Lemma Select_lb_state imp d lb r k :
  known_scheme imp → ((0 < sourceCount imp)%Z → (0 ≤ d < sourceCount imp)%Z) → lb_state imp r k →
  select_ok imp k (Select d lb r).
Proof.
  intros Hk Hd [r0 tried Hfp Hlen Hsub|]; [|by apply Select_second].
  assert (Htl := first_pass_length _ _ _ Hfp).
  destruct (decide (length tried = length (sources imp))) as [Heq|Hne].
  { rewrite Heq, Nat.sub_diag. apply Select_second; [apply Hfp| |].
    - apply (exhausted_after_first_pass imp _ tried); [done|unfold sourceCount; lia|done].
    - eapply Forall_impl; [exact Hsub|]. intros i Hi. assert (Hr := fp_range _ _ _ Hfp).
      rewrite Forall_forall in Hr. by apply Hr. }
  right. assert (Hlt : (Z.of_nat (length tried) < sourceCount imp)%Z) by (unfold sourceCount; lia).
  destruct (Select_first_pass imp (mkAttempt lb d false) r0 tried Hk) as (lb' & j & Hsel & Hfp'); try done.
  { apply Hd. lia. }
  simpl in Hsel. set (r' := set_currentIndex j (mark_failed r0)) in *.
  destruct (mark_failed_fields r0) as (_ & _ & Hmd).
  assert (Hdel : delayed r' = delayed r0) by done.
  assert (Hcur : currentIndex r' = j) by done.
  destruct (Get_in_range r') as (s & Hg & Hin).
  { rewrite (fp_imp _ _ _ Hfp'), Hcur. assert (Hr := fp_range _ _ _ Hfp'). by apply Forall_cons in Hr as [? _]. }
  rewrite (fp_imp _ _ _ Hfp') in Hin.
  assert (Hsub' : Forall (λ i, i ∈ j :: tried) (delayed r')).
  { rewrite Hdel. eapply Forall_impl; [exact Hsub|]. set_solver. }
  eexists lb', r', s, _. split_and!; [done..| | |].
  - apply (lbs_first imp r' (j :: tried)); [done|rewrite Hdel; simpl; lia|done].
  - rewrite Hdel. simpl. lia.
  - intros _. eexists. split.
    + apply (lbs_first imp (Delay r') (j :: tried)); [by apply Delay_first_pass| |].
      * unfold Delay; simpl. rewrite length_app, Hmd. simpl. lia.
      * change (delayed (Delay r')) with (delayed r' ++ [j]). apply Forall_app.
        split; [done|]. repeat constructor.
    + unfold Delay; simpl. rewrite length_app, Hmd. simpl. lia.
Qed.

(** A source that is still going to be offered: it was not tried, or it was put off. *)
Definition pending (imp : Import) (i0 : Z) (r : LoadBalancingResult) : Prop :=
  (∃ tried, first_pass imp r tried ∧ i0 ∉ tried) ∨ i0 ∈ delayed r.

Lemma pending_Delay imp i0 r : currentIndex r = i0 ∨ pending imp i0 r → pending imp i0 (Delay r).
Proof.
  intros [<-|[(tried & Hfp & Hn)|Hd]].
  - right. simpl. set_solver.
  - left. exists tried. split; [by apply Delay_first_pass|done].
  - right. simpl. set_solver.
Qed.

^^^^

What to produce: Collect the complete line wherever the string "intros" appears in the records.

Task answer:
  intros Hk Hd [r0 tried Hfp Hlen Hsub|]; [|by apply Select_second].
    - eapply Forall_impl; [exact Hsub|]. intros i Hi. assert (Hr := fp_range _ _ _ Hfp).
  - intros _. eexists. split.
  intros [<-|[(tried & Hfp & Hn)|Hd]].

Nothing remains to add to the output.